There comes a time in every idealist’s life wherein he has to decide whether to stay true to his cause or give in to commercial interests. Learning from a post by pseudo-journalist Ali K Chishti wherein he tagged his post about an ISI assassin who used to carry his ISI badge with him(absurd! I know) with totally unrelated but sexual words (Punjabi Girls, Sex, Mujra) most probably to get more visitors to his site and fearful of my dwindling visitor numbers I have decided to do the Faustian bargain for getting more hits. But only for one post now. However, unlike Chishti, tags in my post will be related as each word would have been mentioned in the article.

The quotes below are based on first hand account of a friend who is a Karachi based senior banker from his one day visit to Islamabad and Lahore to meet senior banking professionals and corporate head honchos there.
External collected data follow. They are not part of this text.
(** [mmap(NULL, len, ...)]: the kernel either refuses ([answer = None],
    and always for a zero length) or picks the address. *)
Definition mmap (len : Z) (answer : option Z) : M Z := λ st,
  if decide (len = 0) then Done (MAP_FAILED, st)
  else match answer with
       | None => Done (MAP_FAILED, st)
       | Some a =>
           Done (a, set_mapped (λ x, in_range a len x || mapped st x) st)
       end.

(** [munmap(addr, len)]: on success the range is gone, and with it
    every header stored in it; on failure nothing changes and -1 is
    returned. *)
Definition munmap (addr len : Z) (ok : bool) : M Z := λ st,
  if ok then
    Done (0, set_heap (filter (λ kv, in_range addr len kv.1 = false) (heap st))
               (set_mapped (λ x, negb (in_range addr len x) && mapped st x) st))
  else Done (-1, st).

(** ** split_block *)

Definition split_block (block : Z) (sz : Z) : M Z :=
  let min_sz := sizeof_mem_block + BLOCK_ALIGN in
  if sz <? min_sz then ret NULL else
  is_free ← load free block;
  if negb (is_free : bool) then ret NULL else
  bsize ← load size block;
  let rm_sz := wrap64 (bsize - sz) in
  if rm_sz <? 104 then ret NULL else
  let new_block := wrap64 (block + sz) in
  tl ← get g_tail;
  (if decide (block = tl) then
     store block (with_next new_block);;
     store new_block (with_prev block);;
     store new_block (with_next NULL);;
     modify (set_g_tail new_block)
   else
     n ← load next block;
     store new_block (with_next n);;
     n' ← load next block;
     store n' (with_prev new_block);;
     store new_block (with_prev block);;
     store block (with_next new_block));;
  k ← get g_splits;
  modify (set_g_splits (wrap64 (k + 1)));;
  store new_block (with_name (snprintf32 "Split block " k));;
  store new_block (with_size rm_sz);;
  store new_block (with_free true);;
  r ← load region_id block;
  store new_block (with_region_id r);;
  store block (with_size sz);;
  ret new_block.

(** ** merge_block *)

(** C's short-circuit conjunction: the right operand is evaluated, and
    its pointers followed, only when the left one holds. *)
Definition andM (a b : M bool) : M bool :=
  x ← a; if (x : bool) then b else ret false.

Definition nonnull (p : Z) : bool := negb (p =? NULL).

(** [munmap(block, block->size) == -1], with the [perror] and the
    [return NULL] that follow it; otherwise control falls through to the
    final [return block]. *)
Definition unmap_or_report (block : Z) (ok : bool) : M Z :=
  bsize ← load size block;
  r ← munmap block bsize ok;
  if decide ((r : Z) = -1) then perror "munmap";; ret NULL
  else ret block.

(** [merge_block] is three statements in a row; each is a definition of
    its own here.  First statement: the block absorbs a free successor
    of its region. *)
Definition merge_with_next (block : Z) : M unit :=
  n ← load next block;
  if nonnull n then
    c ← andM (n ← load next block; load free n)
             (n ← load next block; nreg ← load region_id n;
              breg ← load region_id block; ret (bool_decide (nreg = breg)));
    if (c : bool) then
      bsize ← load size block;
      n ← load next block;
      nsize ← load size n;
      store block (with_size (wrap64 (bsize + nsize)));;
      n ← load next block;
      tl ← get g_tail;
      if decide (n = tl) then
        modify (set_g_tail block);;
        n ← load next block;
        store n (with_prev NULL);;
        store block (with_next NULL)
      else
        n ← load next block;
        nn ← load next n;
        store block (with_next nn);;
        n ← load next block;
        store n (with_prev block)
    else ret tt
  else ret tt.
(** ToString, as used by template literals and by [+] on a string.  Integers
    print in decimal, which is what JavaScript does below 1e21. *)
Definition to_str (v : value) : string :=
  match v with
  | VUndefined => "undefined"
  | VNull => "null"
  | VBool true => "true"
  | VBool false => "false"
  | VNumber NaN => "NaN"
  | VNumber (Num z) => pretty z
  | VString s => s
  | VError k msg => if String.eqb msg "" then kind_name k else kind_name k +:+ ": " +:+ msg
  | VObject _ => "[object Object]"
  end.

(** [v += 1] on a property holding [v]: string concatenation when [v] is a
    string or an object, numeric addition otherwise ([undefined] is NaN). *)
Definition js_plus_one (v : value) : value :=
  match v with
  | VUndefined => VNumber NaN
  | VNull => VNumber (Num 1)
  | VBool b => VNumber (Num (if b then 2 else 1))
  | VNumber NaN => VNumber NaN
  | VNumber (Num z) => VNumber (Num (z + 1))
  | VString _ | VError _ _ | VObject _ => VString (to_str v +:+ "1")
  end.

Definition is_string (v : value) : bool :=
  match v with VString _ => true | _ => false end.

(** What a call of a user-supplied function does: return or throw. *)
Inductive outcome :=
| Returns (v : value)
| Raises (v : value).

(** ** Events *)

(** The native event behind an Event: the causal task identifier shared by a
    trace, the operation identifier of this event, and the sample flag. *)
Record AddonEvent := mkAddon {
  taskId : nat;
  opId : nat;
  sampleFlag : bool
}.

Definition getSampleFlag (e : AddonEvent) : bool := sampleFlag e.

(** An edge names a predecessor: by operation id when it comes from the
    constructor, by Event reference when [exit] pushes the last event. *)
Inductive edge :=
| EdgeOp (op : nat)
| EdgeEvent (ref : nat).

#[global] Instance edge_eq_dec : EqDecision edge.
Proof. solve_decision. Defined.

Module Event.

(** Modelled from the spec: lib/event.js is not among the sources; this is
    the Event of the data model (name and type, kept under the reserved
    annotation keys Layer and Label that span.js reads back, the native
    event, the edge list, the annotation mapping, the optional error and
    the flag that tells [exit] to skip edging). *)
Record t := mk {
  event : AddonEvent;
  edges : list edge;
  kv : gmap string value;
  error : option value;
  ignore : bool
}.

Definition with_kv (m : gmap string value) (e : t) : t :=
  mk (event e) (edges e) m (error e) (ignore e).
Definition with_edges (l : list edge) (e : t) : t :=
  mk (event e) l (kv e) (error e) (ignore e).
Definition with_error (x : option value) (e : t) : t :=
  mk (event e) (edges e) (kv e) x (ignore e).

(** Modelled from the spec: Construct(name, type, causalPredecessor,
    shouldEdge) of lib/event.js: the task id (and sample flag) is inherited
    from the predecessor, the operation id is fresh, and the edge list
    holds the predecessor's operation id when [shouldEdge] holds. *)
Definition construct (name : value) (label : string) (parent : AddonEvent)
    (shouldEdge : value) (fresh : nat) : t :=
  {| event := {| taskId := taskId parent; opId := fresh;
                 sampleFlag := sampleFlag parent |};
     edges := if truthy shouldEdge then [EdgeOp (opId parent)] else [];
     kv := <["Layer" := name]> (<["Label" := VString label]> ∅);
     error := None;
     ignore := false |}.

(** Modelled from the spec: Set(data) of lib/event.js merges key/value
    pairs into the annotation mapping, the new pairs winning. *)
Definition set (data : option (gmap string value)) (e : t) : t :=
  match data with
  | Some d => with_kv (d ∪ kv e) e
  | None => e
  end.

(** Modelled from the spec: Report(extraData) of lib/event.js
    ([sendReport]) merges the extra data into the annotation mapping and
    hands the event to the Reporter Bridge; it never throws.  The result is
    the event as it stands after the merge.  The spec's Report names no
    sample flag and no event sent before, and does not say that the
    reported event becomes the last event of the context store: lib/event.js
    may skip an unsampled or already sent event and record the last event,
    and none of that is part of this model. *)
Definition sendReport (data : option (gmap string value)) (e : t) : t :=
  set data e.

End Event.

(** The reserved annotation keys. *)
Definition reserved : gset string := {["Layer"; "Label"]}.

(** [obj.k] on an annotation mapping: [undefined] when the key is absent. *)
Definition kv_get (m : gmap string value) (k : string) : value :=
  default VUndefined (m !! k).

(** [const {Layer, Label} = kv; kv = {Layer, Label}]. *)
Definition keep_reserved (m : gmap string value) : gmap string value :=
  <["Layer" := kv_get m "Layer"]> (<["Label" := kv_get m "Label"]> ∅).

(** ** Spans *)

(** The custom transaction name: unset, a function (what a call of it does),
    or any other value. *)
Inductive custom_name :=
| TxUnset
| TxFunction (call : unit -> outcome)
| TxValue (v : value).

Module Span.

Record t := mk {
  topSpan : bool;
  doMetrics : bool;
  _async : value;
  name : value;
  events_internal : list nat;
  events_entry : nat;
  events_exit : nat;
  doSample : bool;
  ignoreErrorFn : option (value -> outcome);
  skeleton : option nat;
  isSkeleton : bool;
  count : value;
  defaultTxName : value;
  customTxName : custom_name
}.
(** The same server in deployment mode 'public' *)
Definition publicServer (serverIP : string) : Server := {|
  cfg := config {| DEPLOYMENT_MODE := Some "public"; ENV_PORT := None;
                   SERVER_URL := None; HTTPS_ENABLED := None; HTTPS_PORT := None |};
  SERVER_IP := serverIP;
  PORT := "10000";
  ESP32_IP := "192.168.1.25";
  UDP_PORT := 5005
|}.

(** A host whose only addresses are the loopback and a public one *)
Definition publicHostInterfaces : NetworkInterfaces :=
  [("lo", [{| family := "IPv4"; internal := true; address := "127.0.0.1" |};
           {| family := "IPv6"; internal := true; address := "::1" |}]);
   ("eth0", [{| family := "IPv4"; internal := false; address := "203.0.113.7" |}])].


(** A session that was never authenticated *)
Definition freshSession : Session :=
  {| authenticated := false; connectedAt := None; adminAuthenticated := false |}.

(** The request with another transport address *)
Definition setClient (req : Request) (ip remoteAddress : option string) : Request := {|
  req_method := req_method req;
  req_path := req_path req;
  req_ip := ip;
  req_remoteAddress := remoteAddress;
  req_protocol := req_protocol req;
  req_host := req_host req;
  req_password := req_password req;
  req_session := req_session req;
  req_now := req_now req;
  req_qrRejects := req_qrRejects req
|}.

(** The request as the session middleware hands it over when the store
    holds [sess] for its cookie *)
Definition withSession (req : Request) (sess : option Session) : Request := {|
  req_method := req_method req;
  req_path := req_path req;
  req_ip := req_ip req;
  req_remoteAddress := req_remoteAddress req;
  req_protocol := req_protocol req;
  req_host := req_host req;
  req_password := req_password req;
  req_session := sess;
  req_now := req_now req;
  req_qrRejects := req_qrRejects req
|}.

(** The ways a private IPv4 address starts: 10/8, 192.168/16, 172.16/12 *)
Definition privatePrefixes : list string :=
  ["10."; "192.168.";
   "172.16."; "172.17."; "172.18."; "172.19."; "172.20."; "172.21.";
   "172.22."; "172.23."; "172.24."; "172.25."; "172.26."; "172.27.";
   "172.28."; "172.29."; "172.30."; "172.31."].

(** A non-internal IPv4 entry of [os.networkInterfaces()] *)
Definition isExternalIPv4 (iface : NetworkInterfaceInfo) : Prop :=
  family iface = "IPv4" /\ internal iface = false.

(** The octet test of [getServerIP] on the parsed first two components *)
Definition privateOctets (ip : string) : Prop :=
  let parts := Js.split "." ip in
  let firstOctet := Js.parseIntOpt (nth_error parts 0) in
  let secondOctet := Js.parseIntOpt (nth_error parts 1) in
  (firstOctet = Some 192%Z /\ secondOctet = Some 168%Z) \/
  firstOctet = Some 10%Z \/
  (firstOctet = Some 172%Z /\
   exists n, secondOctet = Some n /\ (16 <= n <= 31)%Z).

(** A session marked authenticated carries the time it was marked. *)
Definition sessionStamped (sess : option Session) : Prop :=
  match sess with
  | Some s => authenticated s = true -> connectedAt s <> None
  | None => True
  end.

(** A JSON entry that gives away the WiFi password: the password itself
    or a QR code *)
Definition revealsPassword (entry : string * JsonValue) : bool :=
  String.eqb (fst entry) "password" ||
  match snd entry with JQrCode _ => true | _ => false end.

Definition responseRevealsPassword (res : Response) : bool :=
  match res with
  | Json _ body => existsb revealsPassword body
  | _ => false
  end.

(** The event belongs to socket [sock] *)
Definition concerns (sock : nat) (e : Event) : bool :=
  match e with
  | Upgrade k _ => Nat.eqb sock k
  | Message k _ _ => Nat.eqb sock k
  | Close k => Nat.eqb sock k
  | Error k => Nat.eqb sock k
  end.

(** Number of 'message' events in a list *)
Fixpoint countMessages (events : list Event) : nat :=
  match events with
  | [] => 0
  | Message _ _ _ :: rest => S (countMessages rest)
  | _ :: rest => countMessages rest
  end.

(** Two relay states look the same from socket [sock] *)
Definition agreeOn (sock : nat) (r1 r2 : Relay) : Prop :=
  hasListener sock r1 = hasListener sock r2 /\ sentBy sock r1 = sentBy sock r2.

(* ================================================================== *)
(** ** server/generate-cert.js *)
(* ================================================================== *)

Module GenerateCert.

(** [s.includes(pat)] *)
Fixpoint includes (pat s : string) : bool :=
  if Js.startsWith pat s then true
  else match s with
       | EmptyString => false
       | String _ s' => includes pat s'
       end.

(** The certificate directory as the script sees it: whether something
    exists at its path ([fs.existsSync(CERT_DIR)]), and the text of key.pem
    and cert.pem when they exist. *)
Record Files := {
  certsDir : bool;
  keyPem : option string;
  certPem : option string
}.

(** How [exec] of the [openssl] command ends: the command exits with code
    0 and has written the two files (the texts given); the command fails,
    with what it printed on stderr; or [exec] itself rejects with another
    error (the shell cannot be started, the output buffer overflows), whose
    message is given. *)
Inductive ExecResult :=
| ExecDone (key cert : string)
| ExecFailed (stderr : string)
| ExecError (message : string).

(** What the script meets outside itself.  [mkdirSync]: [Some msg] when
    [fs.mkdirSync] throws an error with that message.  [generateKeyPairSync]:
    the pair (publicKey, privateKey), [None] when it throws.  [writeKey] and
    [writeCert]: whether [fs.writeFileSync] to key.pem and to cert.pem goes
    through (it throws when the directory path is a regular file or cannot
    be written to, or the disk is full). *)
Record World := {
  mkdirSync : option string;
  openssl : ExecResult;
  generateKeyPairSync : option (string * string);
  writeKey : bool;
  writeCert : bool
}.

(** [path.join], with the separator of POSIX *)
Definition CERT_DIR (dirname : string) : string := (dirname ++ "/certs")%string.
Definition KEY_FILE (dirname : string) : string := (CERT_DIR dirname ++ "/key.pem")%string.
Definition CERT_FILE (dirname : string) : string := (CERT_DIR dirname ++ "/cert.pem")%string.

Definition command (dirname : string) : string :=
  ("openssl req -x509 -newkey rsa:2048 -nodes " ++
   "-keyout " ++ dq ++ KEY_FILE dirname ++ dq ++
   " -out " ++ dq ++ CERT_FILE dirname ++ dq ++ " -days 365 " ++
   "-subj " ++ dq ++ "/C=US/ST=State/L=City/O=Organization/CN=localhost" ++ dq)%string.

(** The message of the error with which [exec] rejects when the command
    fails: the command line, then what the command printed on stderr *)
Definition execErrorMessage (cmd stderr : string) : string :=
  ("Command failed: " ++ cmd ++ nl ++ stderr)%string.

Definition isSome {A : Type} (x : option A) : bool :=
  match x with Some _ => true | None => false end.

(** [fs.existsSync(KEY_FILE)] and [fs.existsSync(CERT_FILE)] *)
Definition existsKey (f : Files) : bool := certsDir f && isSome (keyPem f).
Definition existsCert (f : Files) : bool := certsDir f && isSome (certPem f).
Lemma related_corrupt_action scale a spec :
  related (_corrupt_action legacy_gauss scale (PyRandomState r1) a spec)
          (_corrupt_action legacy_gauss scale (PyRandomState r2) a spec).
Proof.
  destruct spec as [n dt|n dt lo hi]; [apply related_ret|].
  unfold _corrupt_action. apply related_bind.
  { destruct (subtract hi lo); [apply related_ret | apply related_raise]. }
  intros range. apply related_bind; [apply related_normal|].
  intros noise. apply related_bind; [apply related_iadd|].
  intros _. apply related_bind; [apply related_clip_out|].
  intros _. apply related_ret.
Qed.

Lemma related_mapM {A B} (f1 f2 : A → M mt_state B) l :
  (∀ a, related (f1 a) (f2 a)) → related (mapM f1 l) (mapM f2 l).
Proof.
  intros Hf. induction l as [|x l IH]; simpl; [apply related_ret|].
  apply related_bind; [apply Hf|]. intros y.
  apply related_bind; [apply IH|]. intros ys. apply related_ret.
Qed.

Lemma related_corrupt_nested action spec scale :
  related
    (_corrupt_nested_action legacy_gauss action spec scale (PyRandomState r1))
    (_corrupt_nested_action legacy_gauss action spec scale (PyRandomState r2)).
Proof.
  unfold _corrupt_nested_action, map_structure.
  destruct (assert_same_structure action spec); [apply related_raise|].
  apply related_bind.
  - apply related_mapM. intros [a sp]. apply related_corrupt_action.
  - intros res. apply related_lift.
Qed.

Lemma related_corrupted_actions {TimeStep}
    (w1 w2 : ActionNoiseWrapper mt_state TimeStep) actions :
  _action_spec w1 = _action_spec w2 →
  _scale w1 = _scale w2 →
  _random_state w1 = PyRandomState r1 →
  _random_state w2 = PyRandomState r2 →
  ∀ h1 h2, agree h1 h2 →
  corrupted_actions legacy_gauss w1 actions h1
  = corrupted_actions legacy_gauss w2 actions h2.
Proof.
  intros Hspec Hscale Hr1 Hr2.
  assert (Hstep : ∀ action,
    related (delivered_action legacy_gauss w1 action)
            (delivered_action legacy_gauss w2 action)).
  { intros action. unfold delivered_action. rewrite Hspec, Hscale, Hr1, Hr2.
    destruct (ltb zero (_scale w2));
      [apply related_corrupt_nested | apply related_ret]. }
  induction actions as [|action actions IH]; intros h1 h2 Hag; simpl; [done|].
  destruct (Hstep action h1 h2 Hag) as [Ho Hh].
  destruct (delivered_action legacy_gauss w1 action h1) as [o1 h1'],
           (delivered_action legacy_gauss w2 action h2) as [o2 h2'].
  simpl in *. subst o2. rewrite (IH h1' h2' Hh). by destruct Hh as [-> _].
Qed.
End two_runs.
In his own words Pakistanis have a “hyper active imagination”.

Don’t judge me for posting these as I am just a messenger. Moreover, do keep in mind that these are just baseless yet delicious (or disgusting _ based on your perspective) rumors. I have tried to keep editing to minimum to keep the original flavor so any mistakes (grammatical or idiomatic) should be attributed to original narrator. As I said, I am just a messenger.

1. President Zardari and Bilawal Zardari Bhutto regularly engage in Ménage à trois with Pakistan’s ex-Foreign Minister Hina Rabbani Khar.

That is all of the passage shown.